Sun, rain or hurricane, it doesn’t matter what the weather is doing, cue up this classic gem from revered soul man Bill Withers and you’ll agree that it is indeed a lovely day. Fun fact: Near the end of the song, Withers holds a single note for 18 seconds, which is purportedly the longest note in a U.S. Top 40 single in history. We can only assume the tune’s inescapable buoyancy is what lifted him to such a feat. 

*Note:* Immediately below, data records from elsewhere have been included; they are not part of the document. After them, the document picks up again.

(* ===== verification/Handshake.v ===== *)
(** * The handshake of a client with the server

    [authenticate] of the clients run over the link against HELLO and
    AUTH_PROVE of the session manager: the holder of the key gets in. *)
From S2P Require Import Prelude Go Encoding Schema Config Store SpaceRepo UserRepo Proto Codec CodecThms CursorNonceRepo Auth Media.
From S2P Require Import Messaging DbInv Session Manager Dispatch System Demo AuthThms SessionThms Node Client Link ClientThms.
Import sessionv1.

Section handshake.
Context `{Env} `{Libp2p} `{MediaLib} `{Protobuf} `{ClientProtobuf} `{!WireLaws} `{Clock} `{Keys} `{!Signer} (mc : ManagerConf).
Let server : Stream Link := link_stream mc.
#[local] Existing Instance server.
Let cfg := mc_cfg mc.

Lemma written_last sid s g g' : sent_to s = sid -> g_sent g' = g_sent g -> written_to sid g (append_sent s g') = [s].
Proof. intros Hs E. unfold written_to. cbn. rewrite E, drop_app_length. cbn. by rewrite decide_True. Qed.

(** ** HELLO *)
(** The challenge in the world of the node, and the message that carries it. *)
Definition challenge_of (client : string) (w : World) : Challenge := issued cfg client (nodePeerID mc) w.
Definition challenge_msg (ch : Challenge) : AuthChallenge :=
  mkAuthChallenge (ch_NodePeerID ch) (ch_Nonce ch) (u64 (ch_IssuedAt ch / ns_per_ms)) (u64 (ch_ExpiresAt ch / ns_per_ms))
    "meshserver-session".

(** The nonce of the challenge is stored and unused. *)
Definition stored_nonce (client : string) (w w1 : World) : Prop :=
  exists n, n ∈ rows (nonces (w_db w1)) /\ n_nonce_hash n = nonceHash (rand_read 32 (w_draws w)) /\
    n_client_peer_id n = client /\ n_node_peer_id n = nodePeerID mc /\ n_used_at n = None /\
    n_expires_at n = datetime3 (ch_ExpiresAt (challenge_of client w)).

Lemma hello_handled g sid env h :
  Envelope_MsgType env = MsgType_HELLO -> UnmarshalHello (Envelope_Body env) = inr h -> sid ∉ g_broken g ->
  let client := Hello_ClientPeerId h in let w := g_world g in let ch := challenge_of client w in
  w_faults w = [] -> next_id (nonces (w_db w)) <= max_u64 ->
  (forall n, n ∈ rows (nonces (w_db w)) -> sort_key (n_nonce_hash n) <> sort_key (nonceHash (rand_read 32 (w_draws w)))) ->
  sendable (w_clock w) MsgType_AUTH_CHALLENGE (Envelope_RequestId env) (BAuthChallenge (challenge_msg ch)) ->
  exists w1, (IssueChallenge cfg client (nodePeerID mc) w).1 = w1 /\ w_faults w1 = [] /\ w_clock w1 = w_clock w /\ w_draws w1 = S (w_draws w) /\
    users (w_db w1) = users (w_db w) /\ stored_nonce client w w1 /\
    (handle_envelope mc sid env g).1 =
    append_sent (mkSent sid MsgType_AUTH_CHALLENGE (Envelope_RequestId env) (BAuthChallenge (challenge_msg ch)))
      (update_session sid (with_challenge ch) (set_world w1 (update_session sid (with_hello h) g))).
Proof.
  intros Ht Hh Hb client w ch Hf Hn Hfresh Hs.
  pose proof (IssueChallenge_ok cfg client (nodePeerID mc) w Hf Hn Hfresh) as Hi. unfold wp in Hi.
  destruct (IssueChallenge cfg client (nodePeerID mc) w) as [w1 r] eqn:Ei. cbn [fst snd] in Hi.
  destruct Hi as (->&Hf1&Hc1&Hd1&Hu1&Hnonce). exists w1. split_and!; [done..|].
  set (g1 := update_session sid (with_challenge ch) (set_world w1 (update_session sid (with_hello h) g))).
  unfold handle_envelope, try, dispatch. rewrite Ht. unfold mbind at 1, SE_bind at 1. cbn [Z.eqb Pos.eqb MsgType_HELLO].
  unfold on_HELLO, unmarshal. rewrite Hh. unfold mbind, SE_bind, pure_check, mret, SE_ret, modify, lift. cbn [g_world].
  change (g_world (update_session sid (with_hello h) g)) with w. fold client cfg. rewrite Ei.
  fold (challenge_of client w). fold ch. fold g1. unfold reply.
  change (mkAuthChallenge _ _ _ _ _) with (challenge_msg ch). rewrite (write_eq sid _ _ _ g1); [done| |done].
  cbn. rewrite Hc1. exact Hs.
Qed.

10. ‘Summertime’ by Ella Fitzgerald and Louis Armstrong

‘Summertime’ is a gorgeous lie. As written by George Gershwin and DuBose Heyward for the seminal 1935 American folk opera Porgy & Bess, it’s a lullaby sung by a poor young mother in the slums of South Carolina, assuring her child of a tranquil world that is nowhere around them. (Fish don’t jump on Catfish Row, and the living sure as hell isn’t easy.) Originally sung in a classical soprano range, ‘Summertime’ has been reinvented in many modes, including Janis Joplin’s achingly desperate 1968 account. But it’s hard to beat the warm, soothing version that Ella Fitzgerald and Louis Armstrong recorded for their 1957 Porgy & Bess album. Curled in the warm voices of these peerless vocalists, you’re transported to a gentler place, with the Daddy and Mammy of jazz standing by.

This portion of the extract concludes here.